Prompt: The expected output is exactly the lines below, starting at the line with "calendar month. *)" and ending at the line with "Definition sorted_unique (l", both included; no other line belongs in it.

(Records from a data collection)

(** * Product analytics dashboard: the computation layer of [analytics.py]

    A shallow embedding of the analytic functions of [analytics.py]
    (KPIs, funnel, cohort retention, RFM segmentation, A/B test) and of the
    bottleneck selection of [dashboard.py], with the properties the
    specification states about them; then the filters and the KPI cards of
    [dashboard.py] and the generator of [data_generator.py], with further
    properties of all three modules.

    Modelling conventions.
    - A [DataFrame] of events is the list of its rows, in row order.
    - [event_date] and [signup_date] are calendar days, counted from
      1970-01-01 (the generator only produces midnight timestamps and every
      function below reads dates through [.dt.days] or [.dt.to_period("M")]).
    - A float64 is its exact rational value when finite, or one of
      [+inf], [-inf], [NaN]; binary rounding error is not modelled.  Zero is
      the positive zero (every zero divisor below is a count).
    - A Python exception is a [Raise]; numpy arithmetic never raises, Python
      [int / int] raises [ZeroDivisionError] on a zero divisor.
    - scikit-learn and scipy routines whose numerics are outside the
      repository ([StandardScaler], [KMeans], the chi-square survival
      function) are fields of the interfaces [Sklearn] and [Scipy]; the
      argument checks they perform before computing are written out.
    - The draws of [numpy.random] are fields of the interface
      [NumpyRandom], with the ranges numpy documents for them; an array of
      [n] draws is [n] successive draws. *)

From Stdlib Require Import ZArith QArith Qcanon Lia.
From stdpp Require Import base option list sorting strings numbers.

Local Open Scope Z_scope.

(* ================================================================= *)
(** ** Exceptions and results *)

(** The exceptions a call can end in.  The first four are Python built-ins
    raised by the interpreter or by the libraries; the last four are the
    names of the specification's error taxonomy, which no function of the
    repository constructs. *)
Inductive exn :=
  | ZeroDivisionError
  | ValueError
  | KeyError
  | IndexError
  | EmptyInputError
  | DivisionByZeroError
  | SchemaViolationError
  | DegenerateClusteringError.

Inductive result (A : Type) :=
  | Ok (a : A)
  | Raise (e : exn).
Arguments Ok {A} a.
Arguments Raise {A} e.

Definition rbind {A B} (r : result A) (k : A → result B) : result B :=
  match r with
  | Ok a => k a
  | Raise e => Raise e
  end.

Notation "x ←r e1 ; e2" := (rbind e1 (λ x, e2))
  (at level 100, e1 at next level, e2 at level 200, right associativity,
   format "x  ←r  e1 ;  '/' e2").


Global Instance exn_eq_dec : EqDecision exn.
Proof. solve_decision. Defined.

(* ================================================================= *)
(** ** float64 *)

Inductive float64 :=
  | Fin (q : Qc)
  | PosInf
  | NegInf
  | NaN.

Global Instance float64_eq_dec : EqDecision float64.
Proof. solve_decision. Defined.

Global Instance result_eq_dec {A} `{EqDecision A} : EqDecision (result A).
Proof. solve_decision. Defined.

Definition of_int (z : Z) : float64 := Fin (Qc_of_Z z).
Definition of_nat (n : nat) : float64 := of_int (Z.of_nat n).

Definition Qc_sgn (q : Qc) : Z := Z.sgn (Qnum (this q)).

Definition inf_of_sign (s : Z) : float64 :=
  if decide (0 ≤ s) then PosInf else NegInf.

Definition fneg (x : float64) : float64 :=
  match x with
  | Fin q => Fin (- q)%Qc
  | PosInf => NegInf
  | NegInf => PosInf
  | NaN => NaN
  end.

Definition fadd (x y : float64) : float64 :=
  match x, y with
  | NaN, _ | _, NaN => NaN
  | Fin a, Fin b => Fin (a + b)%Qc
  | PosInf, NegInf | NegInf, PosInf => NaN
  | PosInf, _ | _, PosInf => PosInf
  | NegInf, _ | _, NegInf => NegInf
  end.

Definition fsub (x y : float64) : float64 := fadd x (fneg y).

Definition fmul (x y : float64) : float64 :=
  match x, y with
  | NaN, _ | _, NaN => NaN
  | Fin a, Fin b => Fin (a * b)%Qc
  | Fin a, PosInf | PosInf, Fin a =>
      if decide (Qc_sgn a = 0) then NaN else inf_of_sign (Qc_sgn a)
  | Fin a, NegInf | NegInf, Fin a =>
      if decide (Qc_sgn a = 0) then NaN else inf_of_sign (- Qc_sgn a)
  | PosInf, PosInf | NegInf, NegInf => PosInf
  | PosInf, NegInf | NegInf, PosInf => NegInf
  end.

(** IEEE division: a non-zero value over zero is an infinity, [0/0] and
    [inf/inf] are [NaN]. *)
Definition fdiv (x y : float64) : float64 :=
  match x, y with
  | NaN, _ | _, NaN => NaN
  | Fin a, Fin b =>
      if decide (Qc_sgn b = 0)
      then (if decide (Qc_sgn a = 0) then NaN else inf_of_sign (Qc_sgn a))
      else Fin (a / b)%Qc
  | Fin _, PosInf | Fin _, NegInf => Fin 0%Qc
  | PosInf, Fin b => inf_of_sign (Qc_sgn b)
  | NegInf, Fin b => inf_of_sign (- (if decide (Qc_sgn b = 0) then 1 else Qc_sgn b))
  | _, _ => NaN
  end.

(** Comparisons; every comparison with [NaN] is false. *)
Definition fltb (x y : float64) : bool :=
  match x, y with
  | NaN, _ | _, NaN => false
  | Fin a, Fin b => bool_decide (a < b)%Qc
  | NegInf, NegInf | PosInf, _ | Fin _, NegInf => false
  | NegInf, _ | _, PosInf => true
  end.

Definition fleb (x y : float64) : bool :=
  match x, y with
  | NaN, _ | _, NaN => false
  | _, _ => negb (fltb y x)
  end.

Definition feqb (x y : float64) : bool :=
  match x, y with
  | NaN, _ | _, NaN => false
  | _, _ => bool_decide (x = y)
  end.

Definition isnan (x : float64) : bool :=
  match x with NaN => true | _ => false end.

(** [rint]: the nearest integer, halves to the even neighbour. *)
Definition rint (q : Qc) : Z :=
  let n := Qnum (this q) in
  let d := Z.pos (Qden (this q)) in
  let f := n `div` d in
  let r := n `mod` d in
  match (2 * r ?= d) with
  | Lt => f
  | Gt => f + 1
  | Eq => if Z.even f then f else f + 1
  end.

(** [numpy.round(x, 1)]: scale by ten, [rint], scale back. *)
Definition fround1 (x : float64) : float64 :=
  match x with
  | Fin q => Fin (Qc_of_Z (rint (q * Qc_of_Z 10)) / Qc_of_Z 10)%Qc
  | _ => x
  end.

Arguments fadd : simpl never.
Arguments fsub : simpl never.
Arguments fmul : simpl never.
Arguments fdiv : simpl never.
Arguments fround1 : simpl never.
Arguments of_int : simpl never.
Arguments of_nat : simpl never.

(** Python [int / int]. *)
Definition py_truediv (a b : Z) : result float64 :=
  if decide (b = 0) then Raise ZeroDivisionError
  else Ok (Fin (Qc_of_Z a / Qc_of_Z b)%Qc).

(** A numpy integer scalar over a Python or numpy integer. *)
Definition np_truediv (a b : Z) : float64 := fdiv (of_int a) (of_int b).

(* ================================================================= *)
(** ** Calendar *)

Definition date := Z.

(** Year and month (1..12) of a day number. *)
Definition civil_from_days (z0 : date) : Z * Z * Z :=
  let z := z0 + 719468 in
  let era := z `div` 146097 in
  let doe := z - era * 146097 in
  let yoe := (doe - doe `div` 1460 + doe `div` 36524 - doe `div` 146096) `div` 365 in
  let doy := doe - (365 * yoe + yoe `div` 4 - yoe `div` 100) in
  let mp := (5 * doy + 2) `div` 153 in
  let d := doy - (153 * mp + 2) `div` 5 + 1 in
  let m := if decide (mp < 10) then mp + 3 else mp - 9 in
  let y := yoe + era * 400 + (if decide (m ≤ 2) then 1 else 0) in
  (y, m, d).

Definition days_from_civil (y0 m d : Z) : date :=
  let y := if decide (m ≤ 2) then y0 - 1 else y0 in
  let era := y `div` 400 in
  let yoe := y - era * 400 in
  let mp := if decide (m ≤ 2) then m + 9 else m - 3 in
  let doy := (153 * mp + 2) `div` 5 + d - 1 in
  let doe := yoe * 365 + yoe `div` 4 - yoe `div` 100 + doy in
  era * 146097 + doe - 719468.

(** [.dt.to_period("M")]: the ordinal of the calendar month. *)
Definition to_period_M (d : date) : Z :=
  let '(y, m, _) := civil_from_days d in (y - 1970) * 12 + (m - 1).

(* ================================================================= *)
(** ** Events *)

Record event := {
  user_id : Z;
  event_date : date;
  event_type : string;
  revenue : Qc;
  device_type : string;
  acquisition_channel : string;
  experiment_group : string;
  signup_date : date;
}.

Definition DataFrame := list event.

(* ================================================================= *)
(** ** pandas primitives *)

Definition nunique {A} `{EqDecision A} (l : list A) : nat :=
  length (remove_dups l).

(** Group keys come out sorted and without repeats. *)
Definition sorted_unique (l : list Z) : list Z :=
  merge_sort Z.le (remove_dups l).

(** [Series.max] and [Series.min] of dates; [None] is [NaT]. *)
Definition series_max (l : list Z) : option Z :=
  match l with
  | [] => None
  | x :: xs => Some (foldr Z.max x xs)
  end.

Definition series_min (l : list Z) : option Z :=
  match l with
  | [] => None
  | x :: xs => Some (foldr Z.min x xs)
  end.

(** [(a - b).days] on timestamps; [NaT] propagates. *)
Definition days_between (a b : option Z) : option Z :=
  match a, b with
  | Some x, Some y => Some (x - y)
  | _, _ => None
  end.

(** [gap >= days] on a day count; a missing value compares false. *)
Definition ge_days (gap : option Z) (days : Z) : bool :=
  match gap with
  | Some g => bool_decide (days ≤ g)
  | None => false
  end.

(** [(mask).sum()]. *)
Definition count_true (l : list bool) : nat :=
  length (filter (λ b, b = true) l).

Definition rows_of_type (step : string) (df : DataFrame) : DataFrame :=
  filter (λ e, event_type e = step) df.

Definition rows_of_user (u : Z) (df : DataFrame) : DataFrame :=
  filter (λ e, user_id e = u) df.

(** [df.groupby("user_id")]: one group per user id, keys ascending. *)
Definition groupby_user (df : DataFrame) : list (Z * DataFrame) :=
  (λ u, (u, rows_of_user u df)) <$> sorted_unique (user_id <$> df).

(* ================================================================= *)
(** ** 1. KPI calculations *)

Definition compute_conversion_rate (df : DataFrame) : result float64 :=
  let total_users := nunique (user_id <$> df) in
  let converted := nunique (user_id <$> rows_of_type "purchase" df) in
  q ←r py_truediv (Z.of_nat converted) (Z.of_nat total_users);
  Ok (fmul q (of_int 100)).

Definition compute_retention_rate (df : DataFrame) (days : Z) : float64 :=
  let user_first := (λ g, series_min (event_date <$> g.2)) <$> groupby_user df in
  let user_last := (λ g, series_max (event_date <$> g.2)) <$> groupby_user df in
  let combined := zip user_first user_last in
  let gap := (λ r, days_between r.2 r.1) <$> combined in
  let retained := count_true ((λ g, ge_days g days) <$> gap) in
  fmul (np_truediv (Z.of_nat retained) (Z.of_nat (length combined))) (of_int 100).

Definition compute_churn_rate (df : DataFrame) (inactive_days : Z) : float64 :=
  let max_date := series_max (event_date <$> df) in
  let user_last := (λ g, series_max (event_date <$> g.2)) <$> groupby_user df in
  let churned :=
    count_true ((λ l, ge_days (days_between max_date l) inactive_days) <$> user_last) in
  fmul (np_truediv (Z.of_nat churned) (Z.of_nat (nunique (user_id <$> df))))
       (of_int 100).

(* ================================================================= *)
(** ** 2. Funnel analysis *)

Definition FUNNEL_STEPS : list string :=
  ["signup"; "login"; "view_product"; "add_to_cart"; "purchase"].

Solution below:
(** [.dt.to_period("M")]: the ordinal of the calendar month. *)
Definition to_period_M (d : date) : Z :=
  let '(y, m, _) := civil_from_days d in (y - 1970) * 12 + (m - 1).

(* ================================================================= *)
(** ** Events *)

Record event := {
  user_id : Z;
  event_date : date;
  event_type : string;
  revenue : Qc;
  device_type : string;
  acquisition_channel : string;
  experiment_group : string;
  signup_date : date;
}.

Definition DataFrame := list event.

(* ================================================================= *)
(** ** pandas primitives *)

Definition nunique {A} `{EqDecision A} (l : list A) : nat :=
  length (remove_dups l).

(** Group keys come out sorted and without repeats. *)
Definition sorted_unique (l : list Z) : list Z :=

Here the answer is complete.